What information will you need?
To make an accurate prediction, the nomogram needs:
- Age: The person’s current age
- Tumor size: The size, from 0.001 cm. to 20 cm.
- Gender: Assigned male or female at birth
- Primary location of tumor: Antrum/pyloric, middle third, GE junction, middle third
- Tumor histology: Pathologist’s assessment of the tumor cell type (diffuse, intestinal, or mixed)
- Depth of tumor invasion: Level in the stomach, or how deeply the tumor has penetrated other organs.
- Percentage of positive nodes: Number of positive (with cancer) samples taken during a biopsy.
- Percentage of negative nodes: Number of negative (no cancer) samples taken during a biopsy.
Use our Gastric Cancer: Disease-Specific Survival Following Surgery nomogram.
Contact us
Please email us at [email protected] if you have questions or comments.
Cure rates after surgery
People who learn they have stomach cancer want to know if they will survive the disease. Survival (cure) rates after your treatment depend on many things. Examples are:
- The stage of stomach cancer
- Whether the cancer has spread beyond the stomach
- Your general health
- The type of surgery you had
In general, the earlier stomach cancer is found and treated, the better the chances of curing the cancer. But stomach cancer often is found at later stages, when it’s very hard to cure.
What is a survival rate?
Doctors collect information, called statistics, about how long people live after stomach cancer treatment. This information is collected over many years, from many people.
Most often, you will hear a statistic called a 5-year survival rate. The survival rate tells you what percent of people are alive 5 years after they learned they had cancer.
This information is collected from people who all had the same type and stage of stomach cancer. Then, it’s compared with people in general, not just to people with cancer.
For example, the 5-year relative survival rate for people with metastatic (late-stage) stomach cancer is low, only 7%. That means out of every 100 people diagnosed with this type of advanced stomach cancer, only 7 will still be alive in 5 years. In general, they’re much less likely to be alive in 5 years than people like them who did not have stomach cancer.

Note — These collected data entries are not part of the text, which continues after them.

Lemma occupancy_le_one (ac : AutonomousConsciousnessV4) :
  (0 < capacity (workingMemory ac))%Z ->
  (Z.of_nat (List.length (buffer (workingMemory ac)))
   <= capacity (workingMemory ac))%Z ->
  occupancy ac <= 1.
Proof.
  intros Hc Hl. unfold occupancy.
  apply Qle_shift_div_r.
  - change 0 with (inject_Z 0). rewrite <- Zlt_Qlt. exact Hc.
  - rewrite Qmult_1_l. rewrite <- Zle_Qle. exact Hl.
Qed.

(** X9. With the working memory within its capacity, the computed load never
    falls below the base load 0.1, and the cap at 1 is reached exactly
    when a discussion is active, a skill is being practiced and the working
    memory is at least two thirds full; in every other state the load is
    the plain sum of its contributors. *)
Theorem load_floor_and_saturation (ac : AutonomousConsciousnessV4) :
  (0 < capacity (workingMemory ac))%Z ->
  (Z.of_nat (List.length (buffer (workingMemory ac)))
   <= capacity (workingMemory ac))%Z ->
  0.1 <= calculateCurrentLoad ac
  /\ (calculateCurrentLoad ac == 1
      <-> inActiveDiscussion ac = true
          /\ IsCurrentlyPracticing (skills ac) = true
          /\ 2 # 3 <= occupancy ac)
  /\ (calculateCurrentLoad ac < 1 ->
      calculateCurrentLoad ac
      == 0.1 + 0.3 * occupancy ac
         + 0.4 * indicator (inActiveDiscussion ac)
         + 0.3 * indicator (IsCurrentlyPracticing (skills ac))).
Proof.
  intros Hc Hl.
  pose proof (occupancy_nonneg ac Hc) as H0.
  pose proof (occupancy_le_one ac Hc Hl) as H1.
  rewrite calculateCurrentLoad_unfold. unfold weightedLoad.
  set (occ := occupancy ac) in *.
  destruct (inActiveDiscussion ac), (IsCurrentlyPracticing (skills ac));
    cbn [indicator];
    match goal with
    | |- context [Qle_bool ?c ?e] =>
        destruct (Qle_bool c e) eqn:E;
        [ apply Qle_bool_iff in E | apply Qle_bool_false_iff in E ]
    end;
    (split; [lra|]); (split; [|intro; lra]);
    (split; [intro Heq; first [ repeat split; lra | exfalso; lra ]
            | intros (Hd & Hp & Ho); first [discriminate | lra]]).
Qed.

(** Five thoughts out of seven, in a discussion, while practicing. *)
Lemma load_floor_and_saturation_witness :
  let ac :=
    set_skills {| IsCurrentlyPracticing := true |}
      (set_workingMemory
         {| buffer := [Samples.aThought; Samples.aThought; Samples.aThought;
                       Samples.aThought; Samples.aThought];
            capacity := 7 |} Samples.inDiscussion) in
  (0 < capacity (workingMemory ac))%Z
  /\ calculateCurrentLoad ac == 1
  /\ 0.1 <= calculateCurrentLoad Samples.inDiscussion.
Proof.
  intro ac.
  assert (0 < capacity (workingMemory ac))%Z as Hc by reflexivity.
  assert (Z.of_nat (List.length (buffer (workingMemory ac)))
          <= capacity (workingMemory ac))%Z as Hl by (vm_compute; discriminate).
  destruct (load_floor_and_saturation ac Hc Hl) as (_ & Hsat & _).
  split; [exact Hc|]. split.
  - apply Hsat. repeat split. vm_compute. discriminate.
  - vm_compute. discriminate.
Defined.

End LoadSaturation.

Section MainHelpersAtSamples.

Import main.

Local Open Scope string_scope.

(** The rule printed under the title of the test program: one sign, then
    fifty more; and no sign for a negative count. *)
Lemma repeat_copies_witness :
  Z.of_nat (String.length ("=" ++ repeat "=" 50)) = 51
  /\ repeat "-" (-1) = ""
  /\ repeat "ab" (2 + 1) = repeat "ab" 2 ++ repeat "ab" 1
  /\ repeat "ab" (2 + 1) = "ababab".
Proof.
  destruct (repeat_copies "=" 50 0) as (Hlen & _ & _).
  destruct (repeat_copies "-" (-1) 0) as (_ & Hneg & _).
  destruct (repeat_copies "ab" 2 1) as (_ & _ & Hadd & _ & Hsucc & _).
  split; [reflexivity|]. split; [|split].
  - apply Hneg. discriminate.
  - apply Hadd; discriminate.
  - rewrite Hsucc by discriminate. reflexivity.
Defined.

End MainHelpersAtSamples.
Definition escape_char (c : ascii) : string :=
  let n := N_of_ascii c in
  if Ascii.eqb c dquote then "\" ++ dq
  else if Ascii.eqb c "\" then "\\"
  else if Ascii.eqb c "010" then "\n"
  else if Ascii.eqb c "013" then "\r"
  else if Ascii.eqb c "009" then "\t"
  else if (n <? 32)%N || Ascii.eqb c "<" || Ascii.eqb c ">" || Ascii.eqb c "&" then
    "\u00" ++ String (hex_digit (n / 16)%N) (String (hex_digit (n mod 16)%N) EmptyString)
  else String c EmptyString.

Fixpoint escape (s : string) : string :=
  match s with
  | String c r => escape_char c ++ escape r
  | EmptyString => EmptyString
  end.

Definition quote (s : string) : string := dq ++ escape s ++ dq.

Fixpoint join (l : list string) : string :=
  match l with
  | [] => ""
  | [x] => x
  | x :: l' => x ++ "," ++ join l'
  end.

(** [json.Marshal] of a dynamic value; map keys come out sorted. *)
Fixpoint Marshal_value (v : value) : string :=
  match v with
  | VNil => "null"
  | VBool true => "true"
  | VBool false => "false"
  | VNumber lit => lit
  | VString t => quote t
  | VArray items => "[" ++ join (List.map Marshal_value items) ++ "]"
  | VMap fields =>
      "{" ++ join (List.map (fun kv => match kv with
                                       | (k, x) => quote k ++ ":" ++ Marshal_value x
                                       end) fields) ++ "}"
  end.

(** [json.Marshal] of a handler's result: it fails on an unsupported
    value. *)
Definition Marshal_handler_result (x : handler_result) : string + error :=
  match x with
  | Encodable v => inl (Marshal_value v)
  | Unsupported what => inr ("json: unsupported value: " ++ what)
  end.

Definition Marshal_gomap (m : gomap) : string :=
  match m with
  | None => "null"
  | Some fields => Marshal_value (VMap fields)
  end.

Definition Marshal_Tool (t : types.Tool) : string :=
  (js "{'name':") ++ quote (types.Name t)
    ++ (js ",'description':") ++ quote (types.Description t)
    ++ (js ",'inputSchema':") ++ Marshal_gomap (types.InputSchema t) ++ "}".

Definition Marshal_ContentBlock (b : types.ContentBlock) : string :=
  (js "{'type':") ++ quote (types.Type_ b) ++ (js ",'text':") ++ quote (types.Text b) ++ "}".

Definition Marshal_result (r : types.result) : string :=
  match r with
  | types.ResultMap m => Marshal_value (VMap m)
  | types.ResultListTools l =>
      (js "{'tools':[") ++ join (List.map Marshal_Tool (types.Tools l)) ++ "]}"
  | types.ResultCallTool c =>
      (js "{'content':[") ++ join (List.map Marshal_ContentBlock (types.Content c)) ++ "]}"
  end.

Definition Marshal_MCPError (e : types.MCPError) : string :=
  (js "{'code':") ++ pretty (types.Code e)
    ++ (js ",'message':") ++ quote (types.Message e)
    ++ match types.Data e with
       | VNil => ""
       | d => (js ",'data':") ++ Marshal_value d
       end
    ++ "}".

(** [json.Marshal(response)]: every response of the model is built from
    strings, numbers, lists and maps, which the encoder accepts. *)
Definition Marshal_MCPResponse (r : types.MCPResponse) : string + error :=
  inl (js "{'jsonrpc':" ++ quote (types.RespJSONRPC r)
         ++ (js ",'id':") ++ Marshal_value (types.RespID r)
         ++ match types.Result r with
            | None => ""
            | Some x => (js ",'result':") ++ Marshal_result x
            end
         ++ match types.Error r with
            | None => ""
            | Some e => (js ",'error':") ++ Marshal_MCPError e
            end
         ++ "}").

End json.



(** ** Package [net/http], as far as the transports use it *)
Module http.

Definition StatusOK : Z := 200.
Definition StatusBadRequest : Z := 400.
Definition StatusUnauthorized : Z := 401.
Definition StatusNotFound : Z := 404.
Definition StatusMethodNotAllowed : Z := 405.
Definition StatusInternalServerError : Z := 500.

Definition MethodGet : string := "GET".
Definition MethodPost : string := "POST".

Definition nl : string := String "010" EmptyString.

(** Headers by their (canonical) name, with the first value of each. *)
Abbreviation Header := (gmap string string).

(** [h.Get(key)]: the empty string when the header is absent. *)
Definition Get (h : Header) (key : string) : string := default "" (h !! key).

(** An incoming request; [Body = None] when reading the body fails. *)
Record Request : Type := {
  Method : string;
  Path : string;
  ReqHeader : Header;
  Body : option string;
  (** ticks of a 30 s ticker seen before the request's context is done *)
  TicksBeforeDone : nat
}.
(** X12: for every word with at least three training sequences and a
    non-empty candidate range, when every fold of every candidate fits and
    scores, [SelectorCV.select] leaves the selector with the concatenated
    form of the training partition of the last fold: the word's sequences
    but the last third (rounded down) of them. *)
Theorem SelectorCV_select_leaves_last_partition (self : ModelSelector) :
  (3 <= List.length (sequences self))%nat ->
  min_n_components self <= max_n_components self ->
  (forall n fold, in_range self n -> In fold (cv_folds self) ->
                  fold_score L self n fold <> None) ->
  fst (SelectorCV_select L self)
  = with_X_lengths self
      (concat_form (firstn (List.length (sequences self)
                            - List.length (sequences self) / 3)
                           (sequences self))).
Proof.
  intros Hlen Hrange Hall.
  destruct (KFold_split 3 (List.length (sequences self))) as [folds|e] eqn:Hk.
  2:{ rewrite (KFold_split_3_explicit _ Hlen) in Hk. discriminate. }
  destruct (KFold_split_3 _ _ Hk) as (_ & f1 & f2 & f3 & ->).
  assert (Hfolds : cv_folds self = [f1; f2; f3])
    by (unfold cv_folds; now rewrite Hk).
  rewrite Hfolds in Hall.
  pose proof (combine_sequences_last_fold (sequences self) f1 f2 f3 Hk) as Hxl.
  assert (Hfst : fst (SelectorCV_select L self)
                 = fst (SelectorCV_while L 3 (range_size self)
                                         (min_n_components self) [] self)).
  { rewrite SelectorCV_select_eq.
    destruct (SelectorCV_while L 3 (range_size self) (min_n_components self) []
                               self) as [s1 [ml|e]]; reflexivity. }
  rewrite Hfst.
  destruct (SelectorCV_while_last_partition self f1 f2 f3 _ Hk Hxl Hall
              (range_size self) (min_n_components self) [] self
              (same_setup_refl self) (Z.le_refl _)) as [HX Hl].
  { right. split; [unfold range_size; lia | exact Hrange]. }
  destruct (SelectorCV_while_inv L (range_size self) (min_n_components self) []
                                 self) as (s1 & r & Hw & Hs & _).
  rewrite Hw in *. cbn [fst] in *.
  now apply same_setup_with_data.
Qed.
(** X20: after two or more calls of apply_restrictions,
    remove_restrictions gives back the IPv4 table as it was, but leaves
    in the IPv6 table all but one of the bindings in OUTPUT and the
    output chain of the user, empty. *)
Theorem reapply_remove_residue (domains dependencies : gset string)
    (t4 t6 : table) (n : nat) :
  quiet r t4 -> quiet r t6 ->
  exists fw,
    reapply set_iter valid_ipv6 dns (S (S n)) r domains dependencies (Firewall t4 t6)
    ≫= remove_restrictions r = Some fw /\
    ipv4 fw = t4 /\
    count_bindings r (ipv6 fw) = S n /\
    ipv6 fw !! chain_out r = Some [] /\
    ipv6 fw !! chain_in r = None.
Proof.
  intros Hq4 Hq6.
  destruct (reapply_quiet domains dependencies t4 t6 (S n) Hq4 Hq6)
    as (t4' & t6' & R & -> & H4 & H6).
  cbn [mbind option_bind].
  destruct (remove_step t4 t6 t4' t6' _ _ Hq4 Hq6 H4 (regular_full _ _)
              H6 (regular_full _ _)) as (u4 & u6 & -> & Hu4 & Hu6).
  cbn [bound pred] in Hu4, Hu6.
  exists (Firewall u4 u6). split; [reflexivity|]. cbn [ipv4 ipv6].
  split; [exact (rep_unique r t4 u4 t4 _ Hu4 (rep_base r t4 Hq4))|].
  split; [exact (rep_count r t6 Hq6 _ _ Hu6)|].
  destruct Hu6 as (_ & Hi & Ho & _). cbn in Hi, Ho. auto.
Qed.

(** X21: remove_restrictions on tables that hold no chain of the user
    and no rule that jumps to one returns and changes nothing. *)
Theorem remove_restrictions_quiet (t4 t6 : table) :
  quiet r t4 -> quiet r t6 ->
  remove_restrictions r (Firewall t4 t6) = Some (Firewall t4 t6).
Proof.
  intros Hq4 Hq6.
  destruct (remove_step t4 t6 t4 t6 _ _ Hq4 Hq6 (rep_base r t4 Hq4) regular_none
              (rep_base r t6 Hq6) regular_none) as (u4 & u6 & -> & Hu4 & Hu6).
  cbn [bound pred] in Hu4, Hu6.
  rewrite (rep_unique r t4 u4 t4 _ Hu4 (rep_base r t4 Hq4)).
  rewrite (rep_unique r t6 u6 t6 _ Hu6 (rep_base r t6 Hq6)).
  reflexivity.
Qed.
Lemma normalize_line_unit_fixed (l : @line R) :
  unit_direction (normalize_line l) ->
  normalize_line (normalize_line l) = normalize_line l.
Proof.
  destruct (normalize_line_shape l) as [H|(A & B & C & H & HS)];
    rewrite H; clear H.
  - unfold unit_direction. num_ops.
    replace (0 * 0 + 0 * 0) with 0 by lra. rewrite sqrt_0. lra.
  - intros Hu. unfold unit_direction in Hu. num_ops.
    apply settled_after_rounding in HS. destruct HS as [H1 H2].
    unfold normalize_line. num_ops. rewrite Hu.
    assert (Hlt : Exact.Rltb 1 (1 / 1000000000) = false)
      by (apply Rltb_false; lra).
    rewrite Hlt.
    replace (Exact.round A / 1) with (Exact.round A) by field.
    replace (Exact.round B / 1) with (Exact.round B) by field.
    replace (Exact.round C / 1) with (Exact.round C) by field.
    rewrite H1, H2. now rewrite !round_idempotent.
Qed.
End ExactCanonical.
(* ================================================================== *)
(** * binary64: signs commute with the operations *)
(* ================================================================== *)

Section Binary64Signs.





End Binary64Signs.

(* ================================================================== *)
(** * Exact arithmetic: the kernel *)
(* ================================================================== *)

Section ExactKernel.
Local Open Scope R_scope.



(** The point [(x_closest, y_closest)] is the foot of the
    perpendicular from the centre onto the line. *)
Lemma closest_is_foot_exact (A B C cx cy r_sq : R) :
  A * A + B * B <> 0 ->
  let l := (A, B, C) in
  let c := (cx, cy, r_sq) in
  on_line l (x_closest l c, y_closest l c)
  /\ (x_closest l c - cx) * B - (y_closest l c - cy) * A = 0.
Proof.
  intros H l c. unfold on_line, x_closest, y_closest, l, c. cbn [fst snd].
  num_ops. split; field; exact H.
Qed.

(** In exact arithmetic the tests of [intersect_line_circle] exclude
    each other. *)
Lemma tangent_excludes_outside_exact (d_sq r_sq : R) :
  Rabs (d_sq - r_sq) < 1 / 1000000000 -> ~ r_sq + 1 / 1000000000 < d_sq.
Proof. intros H. rabs_lra. Qed.
End ExactKernel.

(* ================================================================== *)
(** * The branches of [intersect_line_circle] *)
(* ================================================================== *)

Section LineCircleBranches.
Context {T : Type} {NT : Num T}.
Local Open Scope num_scope.

Lemma intersect_line_circle_branches (l : @line T) (c : @circle T) :
  let '(A, B, _) := l in
  let '(_, _, r_sq) := c in
  (A * A + B * B <? EPSILON) = false ->
  intersect_line_circle l c =
  if ngtb (dist_sq l c) (r_sq + EPSILON) then (empty_buffer, 0%nat)
  else if nabs (dist_sq l c - r_sq) <? EPSILON
       then (((x_closest l c, y_closest l c), nan_point), 1%nat)
       else
         let h := nsqrt (r_sq - dist_sq l c) in
         let n := nsqrt (A * A + B * B) in
         (((x_closest l c + (h * - B) / n, y_closest l c + (h * A) / n),
           (x_closest l c - (h * - B) / n, y_closest l c - (h * A) / n)),
          2%nat).
Proof.
  destruct l as [[A B] C], c as [[cx cy] r_sq]. intros H.
  unfold intersect_line_circle. rewrite H. reflexivity.
Qed.
End LineCircleBranches.
(* ================================================================== *)
(** * Exact arithmetic: the two orders of [construct_line_from_points] *)
(* ================================================================== *)

Section ExactOrder.
Local Open Scope R_scope.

Survival rates are only estimates. People do not respond the same way to treatment.
It’s important to have regular follow-up visits with your healthcare provider after surgery. They will monitor (watch) for any signs the stomach cancer has come back.
Cure rates after stomach cancer surgery
Here are the 5-year survival rates estimates, according to the stage when stomach cancer was diagnosed:
- Localized stomach cancer (cancer is only in the stomach): 75%. That means out of every 100 people with this stage of stomach cancer, 75 will be alive 5 years later.
- Regional stomach cancer (cancer has spread to lymph nodes or organs): 35%. That means out of every 100 people with this stage of stomach cancer, 35 will be alive 5 years later.
- Metastatic stomach cancer (cancer has spread to parts far from the stomach): 7%.
Please talk with your doctor about MSK’s nomogram and how it can predict survival results.